本研究描述了用α-亚麻酸(18:3 n-3)替代膳食亚油酸(18:2 n-6)对蔗糖诱导的胰岛素抵抗(IR)的影响。将Wistar NIN雄性断奶大鼠喂食以酪蛋白为基础的饮食,该饮食含有22能量百分比(en%)的脂肪,其中饱和脂肪酸(SFA)、单不饱和脂肪酸(MUFA)和多不饱和脂肪酸(PUFA)分别约为6 en%、9 en%和7 en%,持续3个月。通过用蔗糖(SU)替代淀粉(ST)诱导IR。
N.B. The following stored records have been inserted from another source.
Lemma add_all_safe txs height : Forall sound txs -> safe (add_all c pow clock now txs height) any.
Proof.
  induction 1 as [|tx txs Htx _ IH]; cbn [add_all]; [auto with node|]. eapply safe_bind; [by apply pool_add_safe|]. intros [|] _; [exact IH|auto with node].
Qed.

Lemma saveTransactions_safe txs height : Forall sound txs -> safe (saveTransactions c pow clock now txs height) any.
Proof. intros Hs. apply add_all_safe. by apply Forall_rev. Qed.

Lemma pool_take_safe id : safe (pool_take id) (fun r => forall tx, r = Some tx -> sound tx).
Proof.
  intros n [H1 H2 H3]. unfold pool_take, take_tx. destruct (find_transaction id (m_transactions (pool n))) as [td|] eqn:Ef; [|by split].
  apply find_transaction_Some in Ef as [Hin _]. destruct (pool_remove td (pool n) H1 Hin) as (p' & E & Hok & Et & _). rewrite E. cbn. split.
  - constructor; [exact Hok| |exact H3]. cbn. rewrite Et. rewrite Forall_forall in *. intros x Hx. apply H2. by apply list_elem_of_filter in Hx as [_ Hx].
  - intros tx [= <-]. rewrite Forall_forall in H2. by apply H2.
Qed.

Lemma load_loop_safe hashes txs height : Forall sound txs -> safe (load_loop c pow clock now hashes txs height) (fun r => forall l, r = Some l -> Forall sound l).
Proof.
  revert txs. induction hashes as [|h hashes IH]; intros txs Hs; cbn [load_loop]; [apply safe_ret; congruence|].
  eapply safe_bind; [apply pool_take_safe|]. intros [tx|] Htx.
  - apply IH. apply Forall_app. split; [done|]. constructor; [by apply Htx|constructor].
  - eapply safe_bind; [by apply add_all_safe, Forall_rev|]. intros _ _. apply safe_ret. discriminate.
Qed.

Lemma push_loaded_safe b txs id bvc height : Forall sound txs -> safe (push_loaded c pow clock now b txs id bvc height) any.
Proof.
  intros Hs n Hn. unfold push_loaded. destruct (Blockchain.pushBlock c pow (m_checkpoints n) clock (chain n) b txs id) as [r bc'] eqn:E.
  assert (Hn' : node_ok (set_chain bc' n)).
  { destruct Hn as [H1 H2 H3]. constructor; [exact H1|exact H2|]. cbn [chain set_chain].
    destruct (pushBlock_blocks c pow _ _ _ _ _ _ _ _ E) as [[_ ->]|(e & -> & _ & Ee)]; [exact H3|]. apply Forall_app. split; [exact H3|]. constructor; [by rewrite Ee|constructor]. }
  destruct r as [|f|]; cbn [fst snd]; [by split| |by split].
  apply (safe_bind (saveTransactions c pow clock now txs height) _ any any); [by apply saveTransactions_safe|auto with node|exact Hn'].
Qed.
(* ===== verification/WordList.v ===== *)
(** src/Mnemonics/WordList.h: the English word list of the mnemonic seed phrases, in the
    order of the source, in eleven parts. *)
From S2P Require Import Prelude.

#[local] Open Scope string_scope.
#[local] Open Scope list_scope.

Definition English_0 : list string := [
  "abbey"; "abducts"; "ability"; "ablaze"; "abnormal"; "abort"; "abrasive"; "absorb"; "abyss"; "academy";
  "aces"; "aching"; "acidic"; "acoustic"; "acquire"; "across"; "actress"; "acumen"; "adapt"; "addicted";
  "adept"; "adhesive"; "adjust"; "adopt"; "adrenalin"; "adult"; "adventure"; "aerial"; "afar"; "affair";
  "afield"; "afloat"; "afoot"; "afraid"; "after"; "against"; "agenda"; "aggravate"; "agile"; "aglow";
  "agnostic"; "agony"; "agreed"; "ahead"; "aided"; "ailments"; "aimless"; "airport"; "aisle"; "ajar"; "akin";
  "alarms"; "album"; "alchemy"; "alerts"; "algebra"; "alkaline"; "alley"; "almost"; "aloof"; "alpine";
  "already"; "also"; "altitude"; "alumni"; "always"; "amaze"; "ambush"; "amended"; "amidst"; "ammo";
  "amnesty"; "among"; "amply"; "amused"; "anchor"; "android"; "anecdote"; "angled"; "ankle"; "annoyed";
  "answers"; "antics"; "anvil"; "anxiety"; "anybody"; "apart"; "apex"; "aphid"; "aplomb"; "apology"; "apply";
  "apricot"; "aptitude"; "aquarium"; "arbitrary"; "archer"; "ardent"; "arena"; "argue"; "arises"; "army";
  "around"; "arrow"; "arsenic"; "artistic"; "ascend"; "ashtray"; "aside"; "asked"; "asleep"; "aspire";
  "assorted"; "asylum"; "athlete"; "atlas"; "atom"; "atrium"; "attire"; "auburn"; "auctions"; "audio";
  "august"; "aunt"; "austere"; "autumn"; "avatar"; "avidly"; "avoid"; "awakened"; "awesome"; "awful";
  "awkward"; "awning"; "awoken"; "axes"; "axis"; "axle"; "aztec"; "azure"; "baby"; "bacon"; "badge";
  "baffles"; "bagpipe"; "bailed"; "bakery"; "balding"; "bamboo"].

Definition English_1 : list string := [
  "banjo"; "baptism"; "basin"; "batch"; "bawled"; "bays"; "because"; "beer"; "befit"; "begun"; "behind";
  "being"; "below"; "bemused"; "benches"; "berries"; "bested"; "betting"; "bevel"; "beware"; "beyond";
  "bias"; "bicycle"; "bids"; "bifocals"; "biggest"; "bikini"; "bimonthly"; "binocular"; "biology"; "biplane";
  "birth"; "biscuit"; "bite"; "biweekly"; "blender"; "blip"; "bluntly"; "boat"; "bobsled"; "bodies";
  "bogeys"; "boil"; "boldly"; "bomb"; "border"; "boss"; "both"; "bounced"; "bovine"; "bowling"; "boxes";
  "boyfriend"; "broken"; "brunt"; "bubble"; "buckets"; "budget"; "buffet"; "bugs"; "building"; "bulb";
  "bumper"; "bunch"; "business"; "butter"; "buying"; "buzzer"; "bygones"; "byline"; "bypass"; "cabin";
  "cactus"; "cadets"; "cafe"; "cage"; "cajun"; "cake"; "calamity"; "camp"; "candy"; "casket"; "catch";
  "cause"; "cavernous"; "cease"; "cedar"; "ceiling"; "cell"; "cement"; "cent"; "certain"; "chlorine";
  "chrome"; "cider"; "cigar"; "cinema"; "circle"; "cistern"; "citadel"; "civilian"; "claim"; "click"; "clue";
  "coal"; "cobra"; "cocoa"; "code"; "coexist"; "coffee"; "cogs"; "cohesive"; "coils"; "colony"; "comb";
  "cool"; "copy"; "corrode"; "costume"; "cottage"; "cousin"; "cowl"; "criminal"; "cube"; "cucumber";
  "cuddled"; "cuffs"; "cuisine"; "cunning"; "cupcake"; "custom"; "cycling"; "cylinder"; "cynical"; "dabbing";
  "dads"; "daft"; "dagger"; "daily"; "damp"; "dangerous"; "dapper"; "darted"; "dash"; "dating"; "dauntless";
  "dawn"; "daytime"; "dazed"].
Lemma ref_move_assign_between_live_refs_witness :
  let w := set_checker 100 {[ 1 := Valid; 2 := Valid ]} hash_world in
  V2.Ref.move_assign false
    {| V2.Ref.data_ := 1; V2.Ref.borrow_checker_ := 100 |}
    {| V2.Ref.data_ := 2; V2.Ref.borrow_checker_ := 100 |} w =
  (AssertFail,
   set_checker 100 (V2.remove_borrow {[ 1 := Valid; 2 := Valid ]} 1) w).
Proof.
  intros w.
  apply (ref_move_assign_between_live_refs false 1 2 100 w
           {[ 1 := Valid; 2 := Valid ]}); [done|reflexivity|reflexivity].
Defined.

(** X9. Move assignment of [Own] unregisters the address the destination
    held and frees nothing; the object the destination owned stays
    allocated, also after both resulting handles are destroyed. *)
Theorem own_move_assign_never_frees (this other : V2.Own.t) w m :
  checkers w !! V2.Own.borrow_checker_ this = Some m →
  ∃ w1,
    V2.Own.move_assign this other w =
      (Ret (fst (V2.Own.move_ctor other), snd (V2.Own.move_ctor other)), w1) ∧
    w1 = set_checker (V2.Own.borrow_checker_ this)
           (V2.remove_borrow m (V2.Own.data_ this)) w ∧
    heap w1 = heap w ∧
    (V2.Own.data_ this ∈ heap w →
     V2.Own.data_ this ≠ V2.Own.data_ other →
     ∀ w2 w3,
       V2.Own.dtor (fst (V2.Own.move_ctor other)) w1 = (Ret tt, w2) →
       V2.Own.dtor (snd (V2.Own.move_ctor other)) w2 = (Ret tt, w3) →
       V2.Own.data_ this ∈ heap w3).
Proof.
  intros Hm. eexists. split.
  { unfold V2.Own.move_assign. unfold_m. by rewrite Hm. }
  split; [done|]. split; [done|].
  destruct this as [a bc fa], other as [b bc' fb]. cbn in *.
  intros Ha Hab w2 w3 Hdst [= <-]. revert Hdst.
  unfold V2.Own.dtor. unfold_m. cbn. destruct fb; [|by intros [= <-]].
  destruct (_ !! bc') as [m'|]; [|done]. cbn.
  destruct (decide (b = nullptr)); [by intros [= <-]|].
  destruct (decide (b ∈ heap w)); [|done]. intros [= <-]. cbn.
  set_solver.
Qed.
(** * AppointmentDetails: a shallow embedding of the clinic scheduler's
      appointment panel (src/components/AppointmentDetails.tsx)

    The component is a React function component.  Its hook state becomes
    an explicit record, the objects it is handed live in a store indexed
    by references, the calls it makes on its collaborators are appended to
    a trace, and every handler is a computation in a small state-and-error
    monad over that world. *)

From Stdlib Require Import String Ascii List Bool.
From Stdlib Require Import Floats.PrimFloat.
From stdpp Require Import base option list gmap strings.

Import ListNotations.
Open Scope string_scope.

(** ** Data model *)

(** A JavaScript object reference. *)
Definition loc := positive.

Module Patient.
Record t := mk { name : string }.
End Patient.

(** Modelled from the spec: the declaration of the [Appointment] type
    ([@/types/appointment]) is not part of the component's file.  The
    fields are the ones the component reads, with the optionality the
    data model of the specification gives them; [value] is a JavaScript
    number. *)
Module Appointment.
Record t := mk {
  id : string;
  patient : Patient.t;
  psychologistId : string;
  psychologistName : string;
  roomName : string;
  date : string;
  startTime : string;
  endTime : string;
  paymentMethod : string;
  insuranceType : string;
  insuranceToken : option string;
  value : float;
  status : string
}.
Lemma holds_monitor_twitch_primary_first (w : world) (h : trace)
  (self : StreamBot.t) (driver : Driver) :
  presence_at_entry Twitch w h self driver = Some true ->
  holds w (StreamBot.monitor_twitch_stream self driver) h
    (fun h' => no_secondary_yet h h' \/ primary_done w h self driver h')
    (fun _ h' => primary_done w h self driver h').
Proof.
  intros Hp. unfold presence_at_entry in Hp.
  unfold StreamBot.monitor_twitch_stream.
  pose proof (no_secondary_yet_closed h) as CN.
  pose proof (primary_done_closed w h self driver) as CD.
  assert (closed_under routine
            (fun h' => no_secondary_yet h h' \/
                       primary_done w h self driver h')) as CP.
  { intros h0 c Hc [N | D]; [left; apply CN | right; apply CD]; auto. }
  assert (no_secondary_yet h h) as N
    by (exists []; rewrite app_nil_r; split; reflexivity).
  pose proof (CN _ (liveness_request (username (StreamBot.streamer self)))
                eq_refl N) as N1.
  apply holds_bind.
  eapply holds_consequence;
    [apply (holds_is_twitch_online w _ h
              (fun h' => no_secondary_yet h h' \/
                         primary_done w h self driver h'));
     [left; exact N | left; exact N1]
    | auto |].
  clear N. intros online h0 [-> Ho]. rewrite Hp in Ho. injection Ho as <-.
  cbv zeta.
  step_call_by ltac:(left) CN N1.
  apply holds_bind. split.
  { apply (proj1 (holds_click_accept routine w _ CP driver _
                    eq_refl eq_refl (or_introl N1))). }
  eapply post_weaken; [apply post_click_accept_exact|].
  intros [] h1 (present & Hw & ->). cbv beta.
  rewrite <- app_assoc in Hw. cbn [app] in Hw.
  assert (no_secondary_yet h
            (((h ++ [liveness_request (username (StreamBot.streamer self))])
                ++ [UcOpenWithReconnect driver
                      ("https://www.twitch.tv/"
                         ++ username (StreamBot.streamer self))%string 5])
               ++ IsElementPresent driver accept_button
                  :: (if present then [UcClick driver accept_button 4]
                      else []))) as N2.
  { eexists. repeat rewrite <- app_assoc. split; [reflexivity|].
    destruct present; reflexivity. }
  assert (primary_done w h self driver
            ((((h ++ [liveness_request (username (StreamBot.streamer self))])
                 ++ [UcOpenWithReconnect driver
                       ("https://www.twitch.tv/"
                          ++ username (StreamBot.streamer self))%string 5])
                ++ IsElementPresent driver accept_button
                   :: (if present then [UcClick driver accept_button 4]
                       else []))
               ++ [GetNewDriver driver true])) as D.
  { eexists. repeat rewrite <- app_assoc. split; [reflexivity|].
    exists present, []. split; [exact Hw | reflexivity]. }
  apply holds_call; [left; exact N2 | right; exact D |].
  clear N1 N2. intros new_driver _.
  step_call_by ltac:(right) CD D.
  step_call_by ltac:(right) CD D.
  apply holds_bind.
  eapply holds_consequence;
    [apply (holds_click_accept (fun _ => true) w _ CD new_driver _
              eq_refl eq_refl D) | intros; right; assumption |].
  clear D. intros [] h2 D. cbv beta.
  pose proof (CD _ (QuitExtraDriver driver) eq_refl D) as D'.
  apply (holds_perform w (QuitExtraDriver driver));
    [right; exact D | right; exact D' | intros _ _; exact D'].
Qed.

(** C10: when the liveness probe reports the channel online, the calls of
    the liveness monitor up to the creation of the secondary session are:
    the page request, the navigation of the primary session to the Twitch
    page with budget 5, the Accept check on the primary session and, iff
    the button is present, its click on the primary session. At every point
    of the run either no secondary session has been created yet or the run
    began that way; a run that returns began that way. *)
Theorem twitch_monitor_turns_primary_first (w : world) (h : trace)
  (self : StreamBot.t) (driver : Driver) (fuel : nat) :
  presence_at_entry Twitch w h self driver = Some true ->
  (exists evs,
     trace_of (exec w fuel (StreamBot.monitor_twitch_stream self driver) h)
     = h ++ evs
     /\ (spawned evs = 0 \/ primary_first w h self driver evs))
  /\ (forall tr spare,
        exec w fuel (StreamBot.monitor_twitch_stream self driver) h
        = Returned tt tr spare ->
        exists evs, tr = h ++ evs /\ primary_first w h self driver evs).
Proof.
  intros Hp.
  destruct (holds_monitor_twitch_primary_first w h self driver Hp)
    as [Ha Hq].
  split.
  - destruct (Ha fuel) as [(evs & E & N) | (evs & E & D)];
      exists evs; split; auto.
  - intros tr spare R. apply (Hq _ _ _ _ R).
Qed.

Lemma twitch_monitor_turns_primary_first_witness :
  presence_at_entry Twitch live_world [] main_bot 0 = Some true
  /\ exec live_world 11 (StreamBot.monitor_twitch_stream main_bot 0) [] =
       Returned tt
         [liveness_request "brutalles";
          UcOpenWithReconnect 0 "https://www.twitch.tv/brutalles" 5;
          IsElementPresent 0 accept_button; UcClick 0 accept_button 4;
          GetNewDriver 0 true;
          UcOpenWithReconnect 1 "https://www.twitch.tv/brutalles" 5;
          Sleep 0 10;
          IsElementPresent 1 accept_button; UcClick 1 accept_button 4;
          QuitExtraDriver 0] 0
  /\ (exists evs,
        trace_of
          (exec live_world 11 (StreamBot.monitor_twitch_stream main_bot 0) [])
        = [] ++ evs
        /\ (spawned evs = 0 \/ primary_first live_world [] main_bot 0 evs))
  /\ (forall tr spare,
        exec live_world 11 (StreamBot.monitor_twitch_stream main_bot 0) []
        = Returned tt tr spare ->
        exists evs,
          tr = [] ++ evs /\ primary_first live_world [] main_bot 0 evs).
Proof.
  split; [reflexivity|]. split; [reflexivity|].
  apply (twitch_monitor_turns_primary_first live_world [] main_bot 0 11).
  reflexivity.
Defined.

(** ** Rules for [outcomes] *)

Lemma outcomes_ret {R : Type} (w : world) (r : R) (h : trace)
  (Q : R -> trace -> Prop) (E P : trace -> Prop) :
  P h -> Q r h -> outcomes w (Ret r) h Q E P.
Proof. intros HP HQ [|fuel]; [exact HP | exact HQ]. Qed.

Lemma outcomes_call {R : Type} (w : world) (c : call)
  (k : result_of c -> itree botE R) (h : trace)
  (Q : R -> trace -> Prop) (E P : trace -> Prop) :
  P h ->
  (w h c = None -> E (h ++ [c])) ->
  (forall x, w h c = Some x -> outcomes w (k x) (h ++ [c]) Q E P) ->
  outcomes w (ITree.bind (perform c) k) h Q E P.
Proof.
  intros HP HE Hk [|fuel]; [exact HP|].
  unfold outcomes in Hk. rewrite exec_call.
  destruct (w h c) as [x|]; [apply (Hk x eq_refl) | apply HE; reflexivity].
Qed.

Lemma outcomes_perform (w : world) (c : call) (h : trace)
  (Q : result_of c -> trace -> Prop) (E P : trace -> Prop) :
  P h ->
  (w h c = None -> E (h ++ [c])) ->
  (forall x, w h c = Some x -> P (h ++ [c]) /\ Q x (h ++ [c])) ->
  outcomes w (perform c) h Q E P.
Proof.
  intros HP HE HQ [|fuel]; [exact HP|].
  rewrite exec_perform.
  destruct (w h c) as [x|]; [|apply HE; reflexivity].
  destruct (HQ x eq_refl) as [HPc HQc].
  destruct fuel; [exact HPc | exact HQc].
Qed.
不同比例的花生油、棕榈油和亚麻籽油混合物分别提供了以下水平的18:3 n-3(克/100克饮食)和18:2 n-6/18:3 n-3比率:ST-220(0.014,220)、SU-220(0.014,220)、SU-50(0.06,50)、SU-10(0.27,10)和SU-2(1.1,2)。结果显示,喂食蔗糖的组(SU-220)出现了IR,这通过空腹血浆胰岛素的增加以及口服葡萄糖负荷后胰岛素曲线下面积(AUC)得以证明。在SU-220中,脂肪细胞质膜胆固醇/磷脂比率的增加与流动性降低、胰岛素刺激的葡萄糖转运、胰岛素的抗脂解作用以及脂肪细胞基础和去甲肾上腺素刺激的脂解增加有关。在SU-50中,蔗糖诱导的脂肪细胞脂解和抗脂解改变恢复正常。然而,在SU-2中,观察到血浆胰岛素、胰岛素AUC和脂肪细胞胰岛素刺激的葡萄糖转运有部分改善。此外,SU-2中的血浆甘油三酯和胆固醇降低。在膈肌磷脂中,观察到长链(LC)n-3多不饱和脂肪酸的剂量依赖性增加与LC-n-6多不饱和脂肪酸的减少有关,但胰岛素刺激的葡萄糖转运仅在SU-2中增加。因此,本研究表明,用18:3 n-3替代三分之一的膳食18:2 n-6(SU-2)可降低血脂水平并增加外周胰岛素敏感性,这可能是由于胰岛素作用靶组织中产生的高LCn-3多不饱和脂肪酸水平所致。这些发现表明18:3 n-3在预防胰岛素抵抗状态中发挥作用。目前关于增加18:3 n-3摄入量以降低心血管风险的建议可能也有利于预防人类IR。